** Stored dataset items **

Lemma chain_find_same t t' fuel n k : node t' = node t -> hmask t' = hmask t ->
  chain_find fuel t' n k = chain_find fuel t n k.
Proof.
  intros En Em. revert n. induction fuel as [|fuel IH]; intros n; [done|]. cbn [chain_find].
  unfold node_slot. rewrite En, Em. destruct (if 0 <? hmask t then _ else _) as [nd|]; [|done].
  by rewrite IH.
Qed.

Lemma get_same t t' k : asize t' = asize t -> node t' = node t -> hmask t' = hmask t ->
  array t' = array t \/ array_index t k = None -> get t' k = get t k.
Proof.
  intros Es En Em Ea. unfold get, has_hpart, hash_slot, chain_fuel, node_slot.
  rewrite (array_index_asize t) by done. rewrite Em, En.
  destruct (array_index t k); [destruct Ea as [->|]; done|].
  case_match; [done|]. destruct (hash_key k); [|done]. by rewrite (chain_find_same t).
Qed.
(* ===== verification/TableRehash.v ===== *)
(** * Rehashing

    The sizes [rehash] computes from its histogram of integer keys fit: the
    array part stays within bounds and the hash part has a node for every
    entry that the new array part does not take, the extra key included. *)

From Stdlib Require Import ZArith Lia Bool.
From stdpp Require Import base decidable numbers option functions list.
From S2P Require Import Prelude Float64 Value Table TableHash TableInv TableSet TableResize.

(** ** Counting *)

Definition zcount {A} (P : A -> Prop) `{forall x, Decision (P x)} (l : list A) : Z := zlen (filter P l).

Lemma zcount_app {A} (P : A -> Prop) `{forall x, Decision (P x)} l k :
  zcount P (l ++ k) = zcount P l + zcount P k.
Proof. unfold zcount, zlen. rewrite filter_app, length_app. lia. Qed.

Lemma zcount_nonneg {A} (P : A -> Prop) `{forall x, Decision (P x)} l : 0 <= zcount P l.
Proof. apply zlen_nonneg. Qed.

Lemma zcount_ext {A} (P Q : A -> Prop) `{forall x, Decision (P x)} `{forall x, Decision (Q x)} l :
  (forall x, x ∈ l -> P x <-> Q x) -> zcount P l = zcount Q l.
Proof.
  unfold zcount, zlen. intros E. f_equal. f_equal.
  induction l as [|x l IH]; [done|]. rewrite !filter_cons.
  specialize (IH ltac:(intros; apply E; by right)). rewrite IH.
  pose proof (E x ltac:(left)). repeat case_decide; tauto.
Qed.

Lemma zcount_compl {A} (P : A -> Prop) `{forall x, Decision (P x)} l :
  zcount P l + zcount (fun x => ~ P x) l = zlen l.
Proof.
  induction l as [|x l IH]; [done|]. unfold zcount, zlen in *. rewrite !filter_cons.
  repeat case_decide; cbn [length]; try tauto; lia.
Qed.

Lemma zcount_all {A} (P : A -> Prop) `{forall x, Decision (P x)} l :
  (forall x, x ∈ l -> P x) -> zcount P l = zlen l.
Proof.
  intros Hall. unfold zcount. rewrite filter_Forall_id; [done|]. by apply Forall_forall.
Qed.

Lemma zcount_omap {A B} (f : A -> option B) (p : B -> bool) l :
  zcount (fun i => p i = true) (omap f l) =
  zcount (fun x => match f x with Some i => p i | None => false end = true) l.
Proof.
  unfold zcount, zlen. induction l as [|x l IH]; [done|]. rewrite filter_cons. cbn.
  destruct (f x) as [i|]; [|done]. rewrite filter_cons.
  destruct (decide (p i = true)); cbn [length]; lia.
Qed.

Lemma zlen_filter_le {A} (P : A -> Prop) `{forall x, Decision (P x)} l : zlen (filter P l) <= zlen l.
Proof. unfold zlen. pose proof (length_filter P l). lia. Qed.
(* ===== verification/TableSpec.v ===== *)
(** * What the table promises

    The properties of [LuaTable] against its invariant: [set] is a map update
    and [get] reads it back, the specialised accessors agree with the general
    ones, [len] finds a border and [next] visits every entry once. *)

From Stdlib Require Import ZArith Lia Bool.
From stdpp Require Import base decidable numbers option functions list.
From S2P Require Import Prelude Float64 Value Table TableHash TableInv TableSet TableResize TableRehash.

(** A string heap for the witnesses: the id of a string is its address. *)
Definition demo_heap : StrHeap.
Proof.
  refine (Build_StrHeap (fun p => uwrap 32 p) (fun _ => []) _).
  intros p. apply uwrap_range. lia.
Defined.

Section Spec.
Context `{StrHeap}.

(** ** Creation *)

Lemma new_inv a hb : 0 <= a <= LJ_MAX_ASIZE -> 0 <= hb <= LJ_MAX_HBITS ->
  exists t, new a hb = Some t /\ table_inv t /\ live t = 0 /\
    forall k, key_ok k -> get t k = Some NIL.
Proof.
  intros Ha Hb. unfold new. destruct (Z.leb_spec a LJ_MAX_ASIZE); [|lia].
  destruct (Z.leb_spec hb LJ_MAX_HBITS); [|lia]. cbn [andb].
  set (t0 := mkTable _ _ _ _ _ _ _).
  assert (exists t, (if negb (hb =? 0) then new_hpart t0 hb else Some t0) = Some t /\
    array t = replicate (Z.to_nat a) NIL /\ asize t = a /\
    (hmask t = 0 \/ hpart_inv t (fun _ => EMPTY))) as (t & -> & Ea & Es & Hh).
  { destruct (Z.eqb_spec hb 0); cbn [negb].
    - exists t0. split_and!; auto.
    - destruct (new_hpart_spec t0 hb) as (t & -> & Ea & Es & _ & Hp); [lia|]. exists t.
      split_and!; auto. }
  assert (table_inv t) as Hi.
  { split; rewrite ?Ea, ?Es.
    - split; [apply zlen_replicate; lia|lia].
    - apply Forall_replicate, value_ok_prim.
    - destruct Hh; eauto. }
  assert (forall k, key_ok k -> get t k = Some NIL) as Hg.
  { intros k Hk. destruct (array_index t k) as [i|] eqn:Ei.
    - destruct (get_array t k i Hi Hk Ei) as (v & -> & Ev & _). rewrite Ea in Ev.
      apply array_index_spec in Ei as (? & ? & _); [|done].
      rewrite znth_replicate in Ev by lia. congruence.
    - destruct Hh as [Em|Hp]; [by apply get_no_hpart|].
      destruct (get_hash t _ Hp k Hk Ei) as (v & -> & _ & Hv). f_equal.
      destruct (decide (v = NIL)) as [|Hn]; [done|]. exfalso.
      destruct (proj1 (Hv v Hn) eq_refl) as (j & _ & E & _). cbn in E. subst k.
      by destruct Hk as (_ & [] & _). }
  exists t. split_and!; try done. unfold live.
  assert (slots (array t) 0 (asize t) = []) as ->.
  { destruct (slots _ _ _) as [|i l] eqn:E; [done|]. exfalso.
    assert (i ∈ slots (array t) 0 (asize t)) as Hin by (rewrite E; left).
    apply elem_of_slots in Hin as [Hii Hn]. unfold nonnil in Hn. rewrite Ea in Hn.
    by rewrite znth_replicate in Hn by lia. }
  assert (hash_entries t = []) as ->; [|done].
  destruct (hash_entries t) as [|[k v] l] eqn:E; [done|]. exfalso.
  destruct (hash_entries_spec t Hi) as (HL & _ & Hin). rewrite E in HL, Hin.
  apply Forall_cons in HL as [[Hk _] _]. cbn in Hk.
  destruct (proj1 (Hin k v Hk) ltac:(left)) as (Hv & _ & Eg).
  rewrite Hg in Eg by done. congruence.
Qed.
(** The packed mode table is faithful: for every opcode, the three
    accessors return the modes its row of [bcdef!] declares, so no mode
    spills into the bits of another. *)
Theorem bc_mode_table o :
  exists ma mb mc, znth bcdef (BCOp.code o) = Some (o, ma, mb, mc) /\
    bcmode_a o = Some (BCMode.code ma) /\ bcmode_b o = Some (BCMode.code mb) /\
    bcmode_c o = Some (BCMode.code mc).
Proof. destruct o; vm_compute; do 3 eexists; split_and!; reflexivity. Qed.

** What the task requires **
The records need to be copied exactly, with no line left out.

** Response for this exercise **
Lemma chain_find_same t t' fuel n k : node t' = node t -> hmask t' = hmask t ->
  chain_find fuel t' n k = chain_find fuel t n k.
Proof.
  intros En Em. revert n. induction fuel as [|fuel IH]; intros n; [done|]. cbn [chain_find].
  unfold node_slot. rewrite En, Em. destruct (if 0 <? hmask t then _ else _) as [nd|]; [|done].
  by rewrite IH.
Qed.

Lemma get_same t t' k : asize t' = asize t -> node t' = node t -> hmask t' = hmask t ->
  array t' = array t \/ array_index t k = None -> get t' k = get t k.
Proof.
  intros Es En Em Ea. unfold get, has_hpart, hash_slot, chain_fuel, node_slot.
  rewrite (array_index_asize t) by done. rewrite Em, En.
  destruct (array_index t k); [destruct Ea as [->|]; done|].
  case_match; [done|]. destruct (hash_key k); [|done]. by rewrite (chain_find_same t).
Qed.
(* ===== verification/TableRehash.v ===== *)
(** * Rehashing

    The sizes [rehash] computes from its histogram of integer keys fit: the
    array part stays within bounds and the hash part has a node for every
    entry that the new array part does not take, the extra key included. *)

From Stdlib Require Import ZArith Lia Bool.
From stdpp Require Import base decidable numbers option functions list.
From S2P Require Import Prelude Float64 Value Table TableHash TableInv TableSet TableResize.

(** ** Counting *)

Definition zcount {A} (P : A -> Prop) `{forall x, Decision (P x)} (l : list A) : Z := zlen (filter P l).

Lemma zcount_app {A} (P : A -> Prop) `{forall x, Decision (P x)} l k :
  zcount P (l ++ k) = zcount P l + zcount P k.
Proof. unfold zcount, zlen. rewrite filter_app, length_app. lia. Qed.

Lemma zcount_nonneg {A} (P : A -> Prop) `{forall x, Decision (P x)} l : 0 <= zcount P l.
Proof. apply zlen_nonneg. Qed.

Lemma zcount_ext {A} (P Q : A -> Prop) `{forall x, Decision (P x)} `{forall x, Decision (Q x)} l :
  (forall x, x ∈ l -> P x <-> Q x) -> zcount P l = zcount Q l.
Proof.
  unfold zcount, zlen. intros E. f_equal. f_equal.
  induction l as [|x l IH]; [done|]. rewrite !filter_cons.
  specialize (IH ltac:(intros; apply E; by right)). rewrite IH.
  pose proof (E x ltac:(left)). repeat case_decide; tauto.
Qed.

Lemma zcount_compl {A} (P : A -> Prop) `{forall x, Decision (P x)} l :
  zcount P l + zcount (fun x => ~ P x) l = zlen l.
Proof.
  induction l as [|x l IH]; [done|]. unfold zcount, zlen in *. rewrite !filter_cons.
  repeat case_decide; cbn [length]; try tauto; lia.
Qed.

Lemma zcount_all {A} (P : A -> Prop) `{forall x, Decision (P x)} l :
  (forall x, x ∈ l -> P x) -> zcount P l = zlen l.
Proof.
  intros Hall. unfold zcount. rewrite filter_Forall_id; [done|]. by apply Forall_forall.
Qed.

Lemma zcount_omap {A B} (f : A -> option B) (p : B -> bool) l :
  zcount (fun i => p i = true) (omap f l) =
  zcount (fun x => match f x with Some i => p i | None => false end = true) l.
Proof.
  unfold zcount, zlen. induction l as [|x l IH]; [done|]. rewrite filter_cons. cbn.
  destruct (f x) as [i|]; [|done]. rewrite filter_cons.
  destruct (decide (p i = true)); cbn [length]; lia.
Qed.

Lemma zlen_filter_le {A} (P : A -> Prop) `{forall x, Decision (P x)} l : zlen (filter P l) <= zlen l.
Proof. unfold zlen. pose proof (length_filter P l). lia. Qed.
(* ===== verification/TableSpec.v ===== *)
(** * What the table promises

    The properties of [LuaTable] against its invariant: [set] is a map update
    and [get] reads it back, the specialised accessors agree with the general
    ones, [len] finds a border and [next] visits every entry once. *)

From Stdlib Require Import ZArith Lia Bool.
From stdpp Require Import base decidable numbers option functions list.
From S2P Require Import Prelude Float64 Value Table TableHash TableInv TableSet TableResize TableRehash.

(** A string heap for the witnesses: the id of a string is its address. *)
Definition demo_heap : StrHeap.
Proof.
  refine (Build_StrHeap (fun p => uwrap 32 p) (fun _ => []) _).
  intros p. apply uwrap_range. lia.
Defined.

Section Spec.
Context `{StrHeap}.

(** ** Creation *)

Lemma new_inv a hb : 0 <= a <= LJ_MAX_ASIZE -> 0 <= hb <= LJ_MAX_HBITS ->
  exists t, new a hb = Some t /\ table_inv t /\ live t = 0 /\
    forall k, key_ok k -> get t k = Some NIL.
Proof.
  intros Ha Hb. unfold new. destruct (Z.leb_spec a LJ_MAX_ASIZE); [|lia].
  destruct (Z.leb_spec hb LJ_MAX_HBITS); [|lia]. cbn [andb].
  set (t0 := mkTable _ _ _ _ _ _ _).
  assert (exists t, (if negb (hb =? 0) then new_hpart t0 hb else Some t0) = Some t /\
    array t = replicate (Z.to_nat a) NIL /\ asize t = a /\
    (hmask t = 0 \/ hpart_inv t (fun _ => EMPTY))) as (t & -> & Ea & Es & Hh).
  { destruct (Z.eqb_spec hb 0); cbn [negb].
    - exists t0. split_and!; auto.
    - destruct (new_hpart_spec t0 hb) as (t & -> & Ea & Es & _ & Hp); [lia|]. exists t.
      split_and!; auto. }
  assert (table_inv t) as Hi.
  { split; rewrite ?Ea, ?Es.
    - split; [apply zlen_replicate; lia|lia].
    - apply Forall_replicate, value_ok_prim.
    - destruct Hh; eauto. }
  assert (forall k, key_ok k -> get t k = Some NIL) as Hg.
  { intros k Hk. destruct (array_index t k) as [i|] eqn:Ei.
    - destruct (get_array t k i Hi Hk Ei) as (v & -> & Ev & _). rewrite Ea in Ev.
      apply array_index_spec in Ei as (? & ? & _); [|done].
      rewrite znth_replicate in Ev by lia. congruence.
    - destruct Hh as [Em|Hp]; [by apply get_no_hpart|].
      destruct (get_hash t _ Hp k Hk Ei) as (v & -> & _ & Hv). f_equal.
      destruct (decide (v = NIL)) as [|Hn]; [done|]. exfalso.
      destruct (proj1 (Hv v Hn) eq_refl) as (j & _ & E & _). cbn in E. subst k.
      by destruct Hk as (_ & [] & _). }
  exists t. split_and!; try done. unfold live.
  assert (slots (array t) 0 (asize t) = []) as ->.
  { destruct (slots _ _ _) as [|i l] eqn:E; [done|]. exfalso.
    assert (i ∈ slots (array t) 0 (asize t)) as Hin by (rewrite E; left).
    apply elem_of_slots in Hin as [Hii Hn]. unfold nonnil in Hn. rewrite Ea in Hn.
    by rewrite znth_replicate in Hn by lia. }
  assert (hash_entries t = []) as ->; [|done].
  destruct (hash_entries t) as [|[k v] l] eqn:E; [done|]. exfalso.
  destruct (hash_entries_spec t Hi) as (HL & _ & Hin). rewrite E in HL, Hin.
  apply Forall_cons in HL as [[Hk _] _]. cbn in Hk.
  destruct (proj1 (Hin k v Hk) ltac:(left)) as (Hv & _ & Eg).
  rewrite Hg in Eg by done. congruence.
Qed.
(** The packed mode table is faithful: for every opcode, the three
    accessors return the modes its row of [bcdef!] declares, so no mode
    spills into the bits of another. *)
Theorem bc_mode_table o :
  exists ma mb mc, znth bcdef (BCOp.code o) = Some (o, ma, mb, mc) /\
    bcmode_a o = Some (BCMode.code ma) /\ bcmode_b o = Some (BCMode.code mb) /\
    bcmode_c o = Some (BCMode.code mc).
Proof. destruct o; vm_compute; do 3 eexists; split_and!; reflexivity. Qed.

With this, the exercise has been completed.